An important thing to understand is how to control the flow of the switch statement through the cases. By default - all cases will be evaluated in the entire statement.

switch (true) {
  case 1 + 1 === 2:
  // this will happen
  case 2 + 2 === 4:
  // this will *also* happen
  default:
  // this will happen *too*
}

If you don't want this to happen, you can insert a break in cases that you want the statement to stop being evaluated.

switch (true) {
  case 1 + 1 === 2:
    // this will happen, but then we break the statement
    break
  case 2 + 2 === 4:
  // this won't happen
  default:
  // this won't happen
}

If you are in a function and you are returning values, that will also break the statement.

switch (true) {
  case 1 + 1 === 2:
    // this will happen, but then we break the statement
    return someValue
    // not really needed since we're returning,
    // but eslint may complain if we don't have it
    break
  case 2 + 2 === 4:
  // this won't happen
  default:
  // this won't happen
  // a 'break' is not needed here
}

What goes in a switch statement?

In my opinion, what should change in each case should be the absolute minimum possible. This will result in the clearest possible code. Things like variable assignment are great. I avoid complex operations, and side effects, if at all possible. So, not this:

// not this
switch (true) {
  case someCondition:
    const foo = bar + 1
    someInvokedFunction(foo)
    break
  case someOtherCondition:
    const foo = bar + 2
    someInvokedFunction(foo)
    break
  default:
    const foo = bar + 3
    someInvokedFunction(foo)
}

But this:

// do this instead
let foo
switch (true) {
  case someCondition:
    foo = bar + 1
    break
  case someOtherCondition:
    foo = bar + 2
    break
  default:
    foo = bar + 3
}
someInvokedFunction(foo)

Multiple cases with the same result

One way to neaten up logic is to put cases with the same outcome together.
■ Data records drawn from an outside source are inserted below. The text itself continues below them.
(* ================================================================== *)
(** * Search-context popularity ([api/search/podcasts.js]) *)

(** [estimateListeners], [src/unnamed/part_001], lines 101 to 120. *)

Definition baseMultiplier : list (string * Q) :=
  [ ("True Crime", inject_Z 15000);
    ("News", inject_Z 12000);
    ("Comedy", inject_Z 10000);
    ("Business", inject_Z 8000);
    ("Technology", inject_Z 7000);
    ("Sports", inject_Z 9000);
    ("Health & Fitness", inject_Z 6000);
    ("Education", inject_Z 5000);
    ("Society & Culture", inject_Z 5500);
    ("default", inject_Z 4000) ].

Definition estimateListeners (episodeCount : nullable (number Q))
                             (genre : nullable string) : number Z :=
  let multiplier :=
    or_prop (get baseMultiplier (ToPropertyKey genre)) (get baseMultiplier "default") in
  let episodeFactor := Math_min (ToNumber episodeCount / lit 100)%js (lit 5) in
  Math_floor (prop_ToNumber multiplier * (lit 1 + episodeFactor))%js.

(* ================================================================== *)
(** * Detail-context popularity ([api/podcasts/[id].js]) *)

(** Numbers over the reals, for [Math.log10]. *)
Module RNum.

Definition of_Q (a : number Q) : number R :=
  match a with
  | NaN => NaN
  | Infinity s => Infinity s
  | Fin q => Fin (Q2R q)
  end.

Definition of_int (a : number Z) : number R :=
  match a with
  | NaN => NaN
  | Infinity s => Infinity s
  | Fin z => Fin (IZR z)
  end.

Definition isneg (x : R) : bool := if Rlt_dec x 0 then true else false.

Definition iszero (x : R) : bool := if Req_dec_T x 0 then true else false.

Definition add (a b : number R) : number R :=
  match a, b with
  | NaN, _ | _, NaN => NaN
  | Infinity s, Infinity t => if Bool.eqb s t then Infinity s else NaN
  | Infinity s, Fin _ | Fin _, Infinity s => Infinity s
  | Fin x, Fin y => Fin (x + y)%R
  end.
(** * Booking.com price calendar: the scheduling, statistics and merge core

    A shallow embedding of [content.js] (the price statistics, the price
    parser, the fetch queue with its cache, the calendar selection, the
    colour classification, the detail merge and the HTML escaper), and the
    properties of it that the specification states.

    Conventions of the embedding.
    - A JavaScript string is the list of its UTF-16 code units ([list N]).
    - A finite JavaScript number is the rational it denotes ([Q]); [NaN] is
      [None] where a function can produce it.  Where the source adds or
      divides numbers, or reads a number from a string, the result is a
      [number]: the exact result rounded to the nearest double, ties to even,
      or an infinity when that lies beyond the doubles ([rounded]).
      Comparisons and [Math.round] are exact on doubles and are taken on the
      rationals.  The sign of zero is not modelled.
    - An ISO date [YYYY-MM-DD] is its day number (days since the epoch), the
      value [new Date(s + 'T00:00:00Z') / 86_400_000] of the source.
    - The event loop is a transition system: every synchronous turn of the
      source (a handler, a timer callback, the continuation of an [await])
      is one step. *)

From Stdlib Require Import QArith Qround Qabs Qpower ZArith List Sorted Lia Lqa Ascii.
From stdpp Require Import gmap list strings.

(* ================================================================= *)
(** * Part I: the embedding *)

(* ----------------------------------------------------------------- *)
(** ** JavaScript strings and numbers *)

(** [str "abc"] is the JavaScript string with the code units of the ASCII
    literal. *)
Definition str (s : String.string) : list N :=
  map N_of_ascii (String.list_ascii_of_string s).
Arguments str s%_string.
(** X20: a missing asset stops startup before anything is loaded.
    When the top level reports an asset missing, it has done nothing
    but the imports: no track, car, evaluator, driver or window call
    was made.  The exception is [FileNotFoundError] of the path, the
    path is the first of the two assets that does not exist. *)
Theorem missing_asset_stops_startup (s : Scene E) (p : string) :
  In (ANote ERROR (NoteAssetMissing p)) (acts_of (startup T) s) ->
  fst (startup T s) = Exc (FileNotFoundError T p)
  /\ acts_of (startup T) s
     = [AImport (Ok tt); ANote ERROR (NoteAssetMissing p)]
  /\ path_exists E p (stage (snd (startup T s))) = false
  /\ (p = TRACK_PATH
      \/ (p = EVAL_LINES_PATH
          /\ path_exists E TRACK_PATH (stage (snd (startup T s))) = true)).
Proof.
  unfold acts_of.
  destruct (startup T s) as [o s'] eqn:R.
  destruct s as [w tr].
  run_startup R. cbn [fst snd acts stage].
  guarded_paths R ltac:(fun R =>
    injection R as <- <-; read_acts; cbn [stage];
    intros Hin; among Hin;
    (split; [reflexivity|]); (split; [reflexivity|]);
    (split; [assumption|]);
    first [left; reflexivity | right; split; [reflexivity | assumption]]).
Qed.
So, not this:

// not this
let foo
switch (true) {
  case someCondition:
    foo = bar + 1
    break
  case someOtherCondition:
    foo = bar + 1
    break
  default:
    foo = bar + 2
}
someInvokedFunction(foo)

But rather:

// do this
let foo
switch (true) {
  case someCondition:
  case someOtherCondition:
    foo = bar + 1
    break
  default:
    foo = bar + 2
}
someInvokedFunction(foo)

Benefits of the swtich statement

What does this all get you?

  • A clear way to handle complicated logic with more than two possible outcomes. I recently had to write a swtich statement with 10 possible outcomes - 😱. The switch statement helped me wrangle all of those possible outcomes in a way that was possible reason about.
  • It's a rigid structure to articulate all possible cases. Just having to deal with that helps me think through edge cases.
  • It offers a clear guide for writing tests. It's very easy to look at all the possible cases and write unit tests that fall into each.
  • Frankly I find them easier to read - either as a maintainer later or even my own code months later.

I hope this tutorial gives you another tool in your toolbox to help you deal with complicated logic. Give the switch statement a try!